The Russian crime syndicate behind the devastating HSE attack is part of a sinister cyber world deadlier than the Kinahan drug cartel.
In the long run, the complete shutdown of the health service computer system by the Wizard Spider gang could lead to more deaths than those caused by the Kinahan-Hutch feud.
But while ordinary criminals are
regularly brought to justice, it is almost impossible to track down the ruthless hackers involved in this and other cyberattacks.
There is also concern that the cartel involved will operate, if not entirely with the blessing, but with the tacit approval of the Russian state.
Those responsible have been described as “the scum of the earth” for attacking an already struggling health service as it struggles to cope with a global pandemic.
The mystery now surrounds an encryption key, allegedly sent by the Russian gang, which may be able to unlock frozen HSA data, as Health Minister Stephen Donnelly said: “categorically no ransom has been given. paid by this government “.
The key – a sophisticated set of passwords – was scanned yesterday by the National Cyber Security Center and other experts to make sure it doesn’t contain any other malware that could cause even more damage.
But last night, hackers were still threatening to sell patient data if the HSE did not pay a ransom estimated at 16 million euros.
Intelligence agencies believe that the Wizard Spider gang is part of the world’s most advanced super cyber cartel.
This organization operates on an almost industrial scale and its agents are mainly based in Russia with subsidiaries in Ukraine.
Interpol believes it is made up of a number of Russian cyber cells who have come together to form what is today one of the largest and most ruthless rackets of extortion the world has ever seen. .
Due to their sophistication and digital prowess, they are able to hold entire nations in ransom.
A similar attack on a US pipeline in recent weeks has caused fuel shortages in many states.
There is growing concern that hackers will soon gain control of nuclear power plants or even atomic weapons systems because they have already penetrated Pentagon security.
The main members of Wizard Spider are believed to operate and reside in the St. Petersburg region, although they have a large network of contacts throughout the Russian Federation and abroad.
US and UK intelligence agencies believe that these criminal organizations are not only tolerated in their home countries, they may also be called upon to work for the Russian state.
This week, the Russian ambassador to Ireland said his country had offered to conduct a joint investigation into the HSE cyberattack.
While Yury Filatov may have sincerely wanted to help, there is no doubt that Russia has, at the very least, turned a blind eye to the cybercriminals operating in this country.
This is confirmed by the fact that the code they use in malware and ransomware is programmed to uninstall if it encounters Russian-speaking systems.

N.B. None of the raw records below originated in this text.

(** * Summit: a shallow embedding of the reconciliation core

    The development follows the Go packages of the repository:

    - [GoStrings]: the functions of Go's [strings] package the code calls;
    - [Model]:     [pkg/model] (state records, validation, intrinsic ignores);
    - [Host], [Afero], [OsUser], [Bufio]: the machine the engine runs on and
                   the libraries through which it reaches it (file tree,
                   account databases, command runner, logger, line scanner);
    - [System]:    [pkg/system] (the live command runner, the audit of /etc);
    - [Actions]:   [pkg/actions] (the action catalog);
    - [Cmd]:       [cmd/apply.go] (the transactional executor);
    - [Diff]:      [pkg/diff] (glob matcher, dependency validation, planner);
    - [Config]:    [pkg/config] (loading, includes with cycle detection,
                   merging);
    - [Scenario]:  concrete hosts, runners and states.

    Definitions come first, the theorems about them follow. *)

From Stdlib Require Import String Ascii List ZArith NArith Lia Bool.
From stdpp Require Import gmap strings list pretty.

Local Open Scope string_scope.
Local Open Scope list_scope.

(* ===================================================================== *)
(** * Go's [strings] package *)
(* ===================================================================== *)

Module GoStrings.

(** [strings.HasPrefix(s, prefix)] *)
Fixpoint HasPrefix (s prefix : string) {struct prefix} : bool :=
  match prefix with
  | EmptyString => true
  | String c p' =>
      match s with
      | EmptyString => false
      | String d s' => if Ascii.eqb c d then HasPrefix s' p' else false
      end
  end.

(** [strings.HasSuffix(s, suffix)] *)
Definition HasSuffix (s suffix : string) : bool :=
  HasPrefix (String.rev s) (String.rev suffix).

(** [strings.Contains(s, substr)] *)
Fixpoint Contains (s substr : string) : bool :=
  HasPrefix s substr ||
  match s with
  | EmptyString => false
  | String _ s' => Contains s' substr
  end.

(** [s[n:]] for [n <= len(s)] *)
Fixpoint drop (n : nat) (s : string) : string :=
  match n, s with
  | O, _ => s
  | S k, String _ s' => drop k s'
  | S _, EmptyString => EmptyString
  end.

(** [s[:n]] for [n <= len(s)] *)
Fixpoint take (n : nat) (s : string) : string :=
  match n, s with
  | O, _ => EmptyString
  | S k, String c s' => String c (take k s')
  | S _, EmptyString => EmptyString
  end.

(** [strings.Count(s, sep)] for a non-empty [sep]: the number of
    non-overlapping instances, found leftmost first.  [skip] counts the
    bytes of the instance just found that are still to be passed. *)
Fixpoint count_from (sep : string) (skip : nat) (s : string) : nat :=
  match s with
  | EmptyString => 0
  | String _ s' =>
      match skip with
      | S k => count_from sep k s'
      | O => if HasPrefix s sep
             then S (count_from sep (String.length sep - 1) s')
             else count_from sep 0 s'
      end
  end.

Want the latest news and entertainment delivered straight to you? Don’t miss a thing by signing up for our email updates here.
Every day, we’ll send you a roundup of the latest news, sports and entertainment in one place.
You can unsubscribe from this service at any time. And rest assured that your data will not be shared with any other party.
Although the attack on the HSE is seen as a purely lucrative operation, it is believed that those involved are themselves under pressure from other cybercriminals or even from the Russian state.
Although Wizard Spider has hacked into other healthcare establishments before, he has never before asked to ransom a nation’s healthcare service.
Smart Tech chief Ronan Murphy told RTE the hackers may have been pressured to hand over the encryption key.
He said: “In my opinion, if I had to make a calculated estimate on this, I think the Russian government put pressure on them.
“I believe it’s coming to a point where it’s getting such massive global coverage, the fact that we’re in the midst of a global pandemic and the fact that all of a nation’s health service has been dismantled.
“And there are generally warm relations between Ireland and Russia. I think this is problematic. I think word got out about the powers they need to throw us a bone.
But he fears that the cartel will continue its threat to dump HSE patient data or that they will lose face and be seen as “the dog with no teeth.”
Another security expert believes that hackers may also have come under pressure from other cybercriminals.
Cyber Risk International chief Paul C Dwyer told RTE that may have been a step too far, even for a ruthless criminal organization.
He said: “The most obvious reason is that they have been pressured by other cybercriminal groups to get rid of this as an incident.
Criminals have been operating around the world with impunity, earning hundreds of millions of dollars in ransomware and suddenly they have chosen this soft target which has now made a lot of noise about all these criminal groups.
Interpol and Europol believe that cyber cartels such as Wizard Spider pose a threat similar to that posed by international criminal organizations such as the Kinahan gang.
The fact that they can operate at a distance and beyond justice in a country where they are widely tolerated makes them even more dangerous and virtually untouchable.